Indeed, potential and seemingly inevitable cuts of the Earth Sciences budget of NASA threaten a very dangerous form of cartographical silencing never foreseen. The satellite destined to improve climate forecasting and prediction with a launch date of 2021 would be difficult to cancel. So would adequate detection of the anthropogenic nature of climate change–a lynchpin in the constraints on industrial power plants that are so desired to be cut by extractive industries. In classic Trump doublespeak, the public denial on Hugh Hewitt’s radio show of man-made global warming, repeated during the Presidential race, sought to focus attention of voters on increased energy costs he claimed that he could lower, and expanded as an attack on Barack Obama for agreeing to the Paris Climate Accords as a foreign imposition of constraints on the American economy, designed to serve “foreign interests” and not American ones, and discussion of climate change only as justifying “just a very, very expensive form of tax”–lest anyone thought it had a basis in scientific fact. The loss of remotely monitored information, however, if able to upset the construction of maps of ocean temperature rise, would come at severe costs of removing us from any orientation on climate change.
Although it’s increasingly vital to direct attention to climate change, lack of attention to communicating the complexity of climate change is belied by the illusion of solidity in the continuous rasters that track heat-trapping greenhouse gasses or oceanic salinity.
Rendering the processes or mechanics of climate change will remains extremely difficult–the intangibility of causation may be an underlying liability of the success of embodying climate change in maps. Yet the difficulty may encourage considerable skepticism and resistance to accepting that its mechanics have a human causes–in spite of the dramatic pace of ever-rising temperatures and need to try to address their danger in ways we have so tragically not been able to come to terms. So how can the persuasive power of the properties of such maps better serve to document the dangerously increasing growth of temperatures at land and sea, and increasingly insecure margins of our shores?
Even as climate change maps are attacked and devalued as if they were created and based on self-interest, foreclosing earth observation data suggests interests greater than a map could contain–and a form of cartographical censorship or silencing that is particularly dangerous and willful.

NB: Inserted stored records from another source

(* ===== verification/Pkix.v ===== *)
(** * Names and extensions ([crypto/x509/pkix])

    The structures of the standard library that X.509 extensions and attribute
    certificates are made of, with their ASN.1 descriptions, and the two
    conversions between a [Name] and its sequence of distinguished names. *)
From S2P Require Import Prelude GoBytes Asn1 Asn1Types.

(** A structure's fields, one per line: parameters, projection, type. *)
Declare Scope gofields_scope.
Delimit Scope gofields_scope with gofields.
Notation "p '⟦' get ':' t '⟧' ; fs" := (FCons p get t fs)
  (at level 60, get at level 9, t at level 9, right associativity) : gofields_scope.
Notation "'⟦Raw' get '⟧' ; fs" := (FRaw get fs)
  (at level 60, get at level 9, right associativity) : gofields_scope.
Notation "⟦⟧" := FNil : gofields_scope.
Notation "'struct' mk fs" := (GStruct mk fs%gofields) (at level 10, mk at level 9, fs at level 9).

Section Pkix.
Context {T : GoTime}.

Record AlgorithmIdentifier := mkAlgorithmIdentifier { ai_Algorithm : list Z; ai_Parameters : RawValue }.
Definition AlgorithmIdentifier_type : gotype AlgorithmIdentifier :=
  struct mkAlgorithmIdentifier
    (plain ⟦ai_Algorithm : GOID⟧; optional ⟦ai_Parameters : GRawValue⟧; ⟦⟧).

Record Extension := mkExtension { ext_Id : list Z; ext_Critical : bool; ext_Value : bytes }.
Definition Extension_type : gotype Extension :=
  struct mkExtension
    (plain ⟦ext_Id : GOID⟧; optional ⟦ext_Critical : GBool⟧; plain ⟦ext_Value : GBytes⟧; ⟦⟧).

Record AttributeTypeAndValue := mkATV { atv_Type : list Z; atv_Value : any }.
Definition AttributeTypeAndValue_type : gotype AttributeTypeAndValue :=
  struct mkATV (plain ⟦atv_Type : GOID⟧; plain ⟦atv_Value : GInterface⟧; ⟦⟧).

Definition RDNSequence : Type := list (list AttributeTypeAndValue).
Definition RDNSequence_type : gotype RDNSequence := GSlice false (GSlice true AttributeTypeAndValue_type).

Record Name := mkName {
  n_Country : list bytes; n_Organization : list bytes; n_OrganizationalUnit : list bytes;
  n_Locality : list bytes; n_Province : list bytes; n_StreetAddress : list bytes;
  n_PostalCode : list bytes; n_SerialNumber : bytes; n_CommonName : bytes;
  n_Names : list AttributeTypeAndValue; n_ExtraNames : list AttributeTypeAndValue;
}.
Definition no_name : Name := mkName [] [] [] [] [] [] [] [] [] [] [].

(** One attribute of [FillFromRDNSequence] *)
Definition fill_attribute (n : Name) (atv : AttributeTypeAndValue) : Name :=
  let 'mkName c o ou l p sa pc sn cn names extra := n in
  let names := names ++ [atv] in
  let same := mkName c o ou l p sa pc sn cn names extra in
  match atv_Value atv with
  | AnyString value =>
      match atv_Type atv with
      | [2; 5; 4; t] =>
          if t =? 3 then mkName c o ou l p sa pc sn value names extra
          else if t =? 5 then mkName c o ou l p sa pc value cn names extra
          else if t =? 6 then mkName (c ++ [value]) o ou l p sa pc sn cn names extra
          else if t =? 7 then mkName c o ou (l ++ [value]) p sa pc sn cn names extra
          else if t =? 8 then mkName c o ou l (p ++ [value]) sa pc sn cn names extra
          else if t =? 9 then mkName c o ou l p (sa ++ [value]) pc sn cn names extra
          else if t =? 10 then mkName c (o ++ [value]) ou l p sa pc sn cn names extra
          else if t =? 11 then mkName c o (ou ++ [value]) l p sa pc sn cn names extra
          else if t =? 17 then mkName c o ou l p sa (pc ++ [value]) sn cn names extra
          else same
      | _ => same
      end
  | _ => same
  end.
Definition FillFromRDNSequence (n : Name) (rdns : RDNSequence) : Name :=
  foldl (foldl fill_attribute) n rdns.

Definition appendRDNs (extra : list AttributeTypeAndValue) (rdns : RDNSequence) (values : list bytes)
    (oid : list Z) : RDNSequence :=
  if (zlen values =? 0) || existsb (λ atv, bool_decide (atv_Type atv = oid)) extra then rdns
  else rdns ++ [(λ v, mkATV oid (AnyString v)) <$> values].
Definition nonempty (s : bytes) : list bytes := if 0 <? zlen s then [s] else [].
Definition ToRDNSequence (n : Name) : RDNSequence :=
  let add := appendRDNs (n_ExtraNames n) in
  let ret := add [] (n_Country n) [2; 5; 4; 6] in
  let ret := add ret (n_Organization n) [2; 5; 4; 10] in
  let ret := add ret (n_OrganizationalUnit n) [2; 5; 4; 11] in
  let ret := add ret (n_Locality n) [2; 5; 4; 7] in
  let ret := add ret (n_Province n) [2; 5; 4; 8] in
  let ret := add ret (n_StreetAddress n) [2; 5; 4; 9] in
  let ret := add ret (n_PostalCode n) [2; 5; 4; 17] in
  let ret := add ret (nonempty (n_CommonName n)) [2; 5; 4; 3] in
  let ret := add ret (nonempty (n_SerialNumber n)) [2; 5; 4; 5] in
  ret ++ ((λ atv, [atv]) <$> n_ExtraNames n).
End Pkix.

Indeed, the registration of such data suggests one of the only ways to gain purchase on the momentous and accelerating changes brought by man-made activities that have come to define the era now called the anthropocene.
5. For as much as challenging the drawing of shores as a straight lines, the overlapping of the margins of the shores–the biologically crucial tidal zones and marginal ecosystems to which Rachel Carson called attention as dense biological laboratories for micro-organisms and coastal inhabitants–are threatened by the growing temperatures, rising sea-levels and king tides, in ways that lack tangibility in most weather maps or climate modeling: the relative invisibility on such large-scale maps of the impact of sea-level rise on estuaries, coastal wetlands, coral reefs, and ocean margin ecosystems that need to be more carefully scrutinized.
Much remote sensing of temperatures may fail–perhaps because its use of data sources has made a selective record of information so difficult to foreground. The rush of information of global climate is in part especially difficult to process for an untrained viewer. Indeed, even in the most recent data maps designed to show the rise in temperatures on land and sea in a map retain a stable boundary between land and sea–
–as do maps of the mean departures from average temperatures over the past year:
Despite extensive information about the detail and scope of temperature rise from remote sensing of the planet, we risk avoiding the sensitive and increasingly inevitable erasure of a clear boundary between land and sea, retaining a crisp delineation of the very coastlines whose erasure seems increasingly inevitable.
The increased possibility of the dumping of huge amounts of water on formerly dry states like California trace the arrival of total accumulated rainfall with weirdly removed and abstracted process, leaving the coastline of the state crispy defined in an underlying base map on which to track the precipitation that arrived in the first week of January, 2016–
January 7-10, 2016/NASA Earth Observatory
–and rightly focusses on the anomaly of total rainfall as its subject, without suggesting the increased lack of clarity between land and shore in global warming weather patterns.
6. The increased insecurity of coastal regions demands better mapping to incorporate alarming shifts of sea-level to help us better to process our shifting relation to the oceans. And in an era when we are imagining a network of medical information that might instantaneously connect all patients of a specific cancer to one another and indeed to map the total number of cancers victims, the notion of plotting sea level rise in specifics and in relation to climate change demands greater work–if it has been an area of increased attention–rather than being deprived of necessary continuous data feeds that gain new coherence in geographical form.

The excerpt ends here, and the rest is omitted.